Numerous lexemes that are reconstructible for the Proto-Slavic language have been identified as borrowings from the languages of various tribes that Proto-Slavic speakers came into contact with, either in prehistorical times or during their expansion when they first appeared in history in the 6th century (the Common Slavic period).[1] Most of the loanwords come from Germanic languages, with other contributors being Iranian, Celtic, and Turkic. The topic of such loanwords in Slavic has sparked numerous sharp debates in the 20th century, some of which persist to this day.

Slavic and Iranian[edit]

According to Matasović (2008), "solving the problem of Iranian loanwords in Slavic, their distribution and relative chronology, is one of the most important tasks of modern Slavic studies".[2] Slavs in the era of the Proto-Slavic language came into contact with various Iranian tribes, namely Scythians, Sarmatians, and Alans, which were present in vast regions of eastern and southeastern Europe in the first centuries CE. The names of two large rivers in the centre of Slavic expansion, Dnieper and Dniester, are of Iranian origin, and Iranian toponyms are found as far west as modern day Romania.[3]

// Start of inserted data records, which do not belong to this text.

Definition markMessagesAsDelivered (currentUser : option uuid) : hook unit :=
  match currentUser with
  | Some cur => issue (rpc_mark_messages_as_delivered cur)
  | None => ret tt
  end.

Definition updateLastSeen (userId : uuid) : hook unit :=
  issue (update_last_seen userId).

(** The body of the effect that runs when [recipientId], [currentUser] or
    [authLoading] change. *)
Definition useMessages_effect (recipientId : option uuid) (authLoading : bool)
    (currentUser : option uuid) (r : reply (list Message)) : hook unit :=
  if negb (truthy recipientId) then
    setMessages (fun _ => []) ;; setLoading false
  else if authLoading || is_none currentUser then
    setLoading true
  else
    fetchMessages recipientId currentUser r ;;
    markMessagesAsSeen recipientId currentUser ;;
    issue (subscribe "public:messages").

Definition refreshMessages (recipientId currentUser : option uuid)
    (r : reply (list Message)) : hook unit :=
  if truthy recipientId && negb (is_none currentUser) then
    fetchMessages recipientId currentUser r ;;
    markMessagesAsSeen recipientId currentUser
  else ret tt.

(** *** Realtime events *)

Definition isRelevantMessage (cur peer : uuid) (payload : Db.message) : bool :=
  (String.eqb (Db.user_id payload) cur && opt_eqb (Db.recipient_id payload) peer)
  || (String.eqb (Db.user_id payload) peer && opt_eqb (Db.recipient_id payload) cur).

Definition created_le (a b : Message) : bool :=
  msg_created_at a <=? msg_created_at b.

(** The updater of the [INSERT] handler. *)
Definition apply_insert (d : Message) (prev : list Message) : list Message :=
  if existsb (fun msg => String.eqb (msg_id msg) (msg_id d)) prev then prev
  else stable_sort created_le (prev ++ [d]).

(** The updater of the [UPDATE] handler. *)
Definition apply_update (d : Message) (prev : list Message) : list Message :=
  map (fun msg => if String.eqb (msg_id msg) (msg_id d) then d else msg) prev.

Definition on_insert (cur peer : uuid) (payload : Db.message)
    (r : reply Message) : hook unit :=
  when (isRelevantMessage cur peer payload)
    (issue (select_message (Db.id payload)) ;;
     match error r, data r with
     | None, Some d =>
         setMessages (apply_insert d) ;;
         when (String.eqb (Db.user_id payload) peer)
              (issue (set_timeout 1000 (rpc_mark_messages_as_seen peer cur)))
     | _, _ => ret tt
     end).

Definition on_update (cur peer : uuid) (payload : Db.message)
    (r : reply Message) : hook unit :=
  when (isRelevantMessage cur peer payload)
    (issue (select_message (Db.id payload)) ;;
     match error r, data r with
     | None, Some d => setMessages (apply_update d)
     | _, _ => ret tt
     end).

(** *** Sending *)

(** [`temp-${Date.now()}`] *)
Definition temp_id (now : timestamp) : uuid :=
  String.append "temp-" (DecimalString.NilZero.string_of_int (Z.to_int now)).

(** What one call of [sendMessage] reads from outside: the clock (for the
    temporary id, for [created_at] and for [sent_at]) and the replies of its
    three awaited requests. *)
Record send_env := mkSendEnv {
  date_now : timestamp;
  created_now : timestamp;
  sent_now : timestamp;
  profile_reply : reply Db.user_profile;
  conversation_reply : reply uuid;
  insert_reply : reply Message
}.

Definition optimisticMessage (content : string) (userId recipientId : uuid)
    (env : send_env) : Message :=
  let p := data (profile_reply env) in
  (Db.mkMessage (temp_id (date_now env)) content userId (Some recipientId) None
                (created_now env) None None None sending,
   Some (Db.mkUserProfile
           (or_else (option_map Db.up_username p) "user")
           (match p with
            | Some q => if truthy (Db.up_full_name q) then Db.up_full_name q else None
            | None => None
            end)
           (match p with
            | Some q => if truthy (Db.up_avatar_url q) then Db.up_avatar_url q else None
            | None => None
            end))).

Definition remove_optimistic (tid : uuid) (prev : list Message) : list Message :=
  filter (fun msg => negb (String.eqb (msg_id msg) tid)) prev.

Definition replace_optimistic (tid : uuid) (sentMessage : Message)
    (prev : list Message) : list Message :=
  map (fun msg => if String.eqb (msg_id msg) tid then sentMessage else msg) prev.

For a long time there have been investigators who believe that the number of loanwords from Iranian languages in Proto-Slavic is substantial. For example, Gołąb (1992) maintains that all Slavic words with unexplained initial *x- are in fact Iranianisms. However, there have been other Slavists who have claimed that confirmed Iranianisms in Slavic are in fact surprisingly few, and Matasović has raised broad objections to the body of past Iranianist research. Meillet and Vaillant[4] cite the Slavic word *taparu, axe (Russ. topór, Pol. topór, Cr. tȍpor),[1] which came from Iranian *tapara- (cf. Persian tabar). (Gołąb, noting the etymological connection with Slavic *tepǫ, I hit, holds that this word is in fact a loan from Slavic into Iranian.) Meillet and Vaillant explain the alleged lack of Iranianisms in Slavic with the argument: "the civilization of warrior and partially nomadic tribes, like Scythian and Sarmatian, could have exerted only a cursory influence on the patriarchal civilization of Slavs."[4]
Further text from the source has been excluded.